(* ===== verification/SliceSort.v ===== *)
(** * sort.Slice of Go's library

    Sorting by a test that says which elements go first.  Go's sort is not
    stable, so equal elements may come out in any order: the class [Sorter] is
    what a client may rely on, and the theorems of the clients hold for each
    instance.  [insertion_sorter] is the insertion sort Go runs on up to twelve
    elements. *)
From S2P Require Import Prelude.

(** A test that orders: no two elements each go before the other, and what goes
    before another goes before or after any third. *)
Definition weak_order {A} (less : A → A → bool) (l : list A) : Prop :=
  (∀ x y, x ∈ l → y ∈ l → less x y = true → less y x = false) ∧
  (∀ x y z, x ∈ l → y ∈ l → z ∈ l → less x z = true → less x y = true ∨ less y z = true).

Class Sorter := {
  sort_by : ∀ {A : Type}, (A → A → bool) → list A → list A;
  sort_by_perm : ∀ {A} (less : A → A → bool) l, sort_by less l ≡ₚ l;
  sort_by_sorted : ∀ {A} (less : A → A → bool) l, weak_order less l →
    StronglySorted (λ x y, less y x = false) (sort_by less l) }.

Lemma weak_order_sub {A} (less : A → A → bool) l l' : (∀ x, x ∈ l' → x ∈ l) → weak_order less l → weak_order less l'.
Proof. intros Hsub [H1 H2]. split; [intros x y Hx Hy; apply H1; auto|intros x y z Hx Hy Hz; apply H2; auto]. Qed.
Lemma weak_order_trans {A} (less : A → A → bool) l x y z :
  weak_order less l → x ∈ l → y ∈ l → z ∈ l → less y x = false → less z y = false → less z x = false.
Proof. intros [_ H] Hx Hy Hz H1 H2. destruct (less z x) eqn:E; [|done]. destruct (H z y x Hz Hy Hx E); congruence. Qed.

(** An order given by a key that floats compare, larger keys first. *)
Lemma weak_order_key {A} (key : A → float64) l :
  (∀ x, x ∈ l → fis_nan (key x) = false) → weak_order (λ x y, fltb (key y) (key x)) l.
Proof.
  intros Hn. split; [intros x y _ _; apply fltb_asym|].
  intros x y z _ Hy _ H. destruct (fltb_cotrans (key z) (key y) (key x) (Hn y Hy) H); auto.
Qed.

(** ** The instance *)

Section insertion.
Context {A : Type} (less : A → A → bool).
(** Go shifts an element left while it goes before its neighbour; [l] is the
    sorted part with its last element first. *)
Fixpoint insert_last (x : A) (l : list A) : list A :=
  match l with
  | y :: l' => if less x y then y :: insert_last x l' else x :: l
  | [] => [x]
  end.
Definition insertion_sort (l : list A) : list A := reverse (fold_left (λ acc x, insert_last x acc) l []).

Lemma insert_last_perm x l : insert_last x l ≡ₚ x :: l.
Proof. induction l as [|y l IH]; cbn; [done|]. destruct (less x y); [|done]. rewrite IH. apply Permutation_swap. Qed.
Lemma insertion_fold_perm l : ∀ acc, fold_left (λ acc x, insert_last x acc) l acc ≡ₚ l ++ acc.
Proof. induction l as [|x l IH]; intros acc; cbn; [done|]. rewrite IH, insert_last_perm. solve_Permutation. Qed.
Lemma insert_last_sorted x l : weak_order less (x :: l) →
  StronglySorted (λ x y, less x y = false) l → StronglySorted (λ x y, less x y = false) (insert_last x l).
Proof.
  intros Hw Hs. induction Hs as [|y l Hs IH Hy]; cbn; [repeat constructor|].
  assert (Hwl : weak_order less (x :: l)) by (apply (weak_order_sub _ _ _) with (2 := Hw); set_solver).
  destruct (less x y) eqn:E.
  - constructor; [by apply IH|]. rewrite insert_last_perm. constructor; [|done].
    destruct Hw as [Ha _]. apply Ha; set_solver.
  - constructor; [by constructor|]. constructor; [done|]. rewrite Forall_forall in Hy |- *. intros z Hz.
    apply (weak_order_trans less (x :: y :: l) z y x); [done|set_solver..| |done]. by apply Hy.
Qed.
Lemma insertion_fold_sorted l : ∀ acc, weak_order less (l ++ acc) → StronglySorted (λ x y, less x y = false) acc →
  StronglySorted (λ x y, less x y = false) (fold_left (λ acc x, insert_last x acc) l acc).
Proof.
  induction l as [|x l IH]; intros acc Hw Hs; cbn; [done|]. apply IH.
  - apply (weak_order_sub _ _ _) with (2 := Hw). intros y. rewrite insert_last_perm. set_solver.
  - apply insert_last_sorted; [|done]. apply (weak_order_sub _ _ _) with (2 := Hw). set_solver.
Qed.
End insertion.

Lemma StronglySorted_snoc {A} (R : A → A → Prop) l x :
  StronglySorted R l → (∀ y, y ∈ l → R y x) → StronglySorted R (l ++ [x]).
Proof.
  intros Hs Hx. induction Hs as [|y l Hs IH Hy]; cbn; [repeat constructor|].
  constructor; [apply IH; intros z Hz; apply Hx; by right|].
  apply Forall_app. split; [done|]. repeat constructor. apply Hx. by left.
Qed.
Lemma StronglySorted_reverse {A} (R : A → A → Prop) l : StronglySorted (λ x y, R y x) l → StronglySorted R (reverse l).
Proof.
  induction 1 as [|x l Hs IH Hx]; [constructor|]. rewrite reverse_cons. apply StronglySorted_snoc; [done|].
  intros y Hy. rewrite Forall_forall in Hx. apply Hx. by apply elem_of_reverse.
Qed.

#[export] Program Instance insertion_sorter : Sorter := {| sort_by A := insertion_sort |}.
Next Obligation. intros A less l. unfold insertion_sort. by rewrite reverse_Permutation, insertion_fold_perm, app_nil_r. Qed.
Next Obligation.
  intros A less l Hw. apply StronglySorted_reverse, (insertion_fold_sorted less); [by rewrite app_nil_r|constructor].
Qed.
------------------------------------------------------------
* What the exercise asks *
Give back, exactly as written, the stretch from the line with "A → bool) (l" through the line with "Lemma insert_last_perm x", and no other lines from the records above.

* Output below *
Definition weak_order {A} (less : A → A → bool) (l : list A) : Prop :=
  (∀ x y, x ∈ l → y ∈ l → less x y = true → less y x = false) ∧
  (∀ x y z, x ∈ l → y ∈ l → z ∈ l → less x z = true → less x y = true ∨ less y z = true).

Class Sorter := {
  sort_by : ∀ {A : Type}, (A → A → bool) → list A → list A;
  sort_by_perm : ∀ {A} (less : A → A → bool) l, sort_by less l ≡ₚ l;
  sort_by_sorted : ∀ {A} (less : A → A → bool) l, weak_order less l →
    StronglySorted (λ x y, less y x = false) (sort_by less l) }.

Lemma weak_order_sub {A} (less : A → A → bool) l l' : (∀ x, x ∈ l' → x ∈ l) → weak_order less l → weak_order less l'.
Proof. intros Hsub [H1 H2]. split; [intros x y Hx Hy; apply H1; auto|intros x y z Hx Hy Hz; apply H2; auto]. Qed.
Lemma weak_order_trans {A} (less : A → A → bool) l x y z :
  weak_order less l → x ∈ l → y ∈ l → z ∈ l → less y x = false → less z y = false → less z x = false.
Proof. intros [_ H] Hx Hy Hz H1 H2. destruct (less z x) eqn:E; [|done]. destruct (H z y x Hz Hy Hx E); congruence. Qed.

(** An order given by a key that floats compare, larger keys first. *)
Lemma weak_order_key {A} (key : A → float64) l :
  (∀ x, x ∈ l → fis_nan (key x) = false) → weak_order (λ x y, fltb (key y) (key x)) l.
Proof.
  intros Hn. split; [intros x y _ _; apply fltb_asym|].
  intros x y z _ Hy _ H. destruct (fltb_cotrans (key z) (key y) (key x) (Hn y Hy) H); auto.
Qed.

(** ** The instance *)

Section insertion.
Context {A : Type} (less : A → A → bool).
(** Go shifts an element left while it goes before its neighbour; [l] is the
    sorted part with its last element first. *)
Fixpoint insert_last (x : A) (l : list A) : list A :=
  match l with
  | y :: l' => if less x y then y :: insert_last x l' else x :: l
  | [] => [x]
  end.
Definition insertion_sort (l : list A) : list A := reverse (fold_left (λ acc x, insert_last x acc) l []).

Lemma insert_last_perm x l : insert_last x l ≡ₚ x :: l.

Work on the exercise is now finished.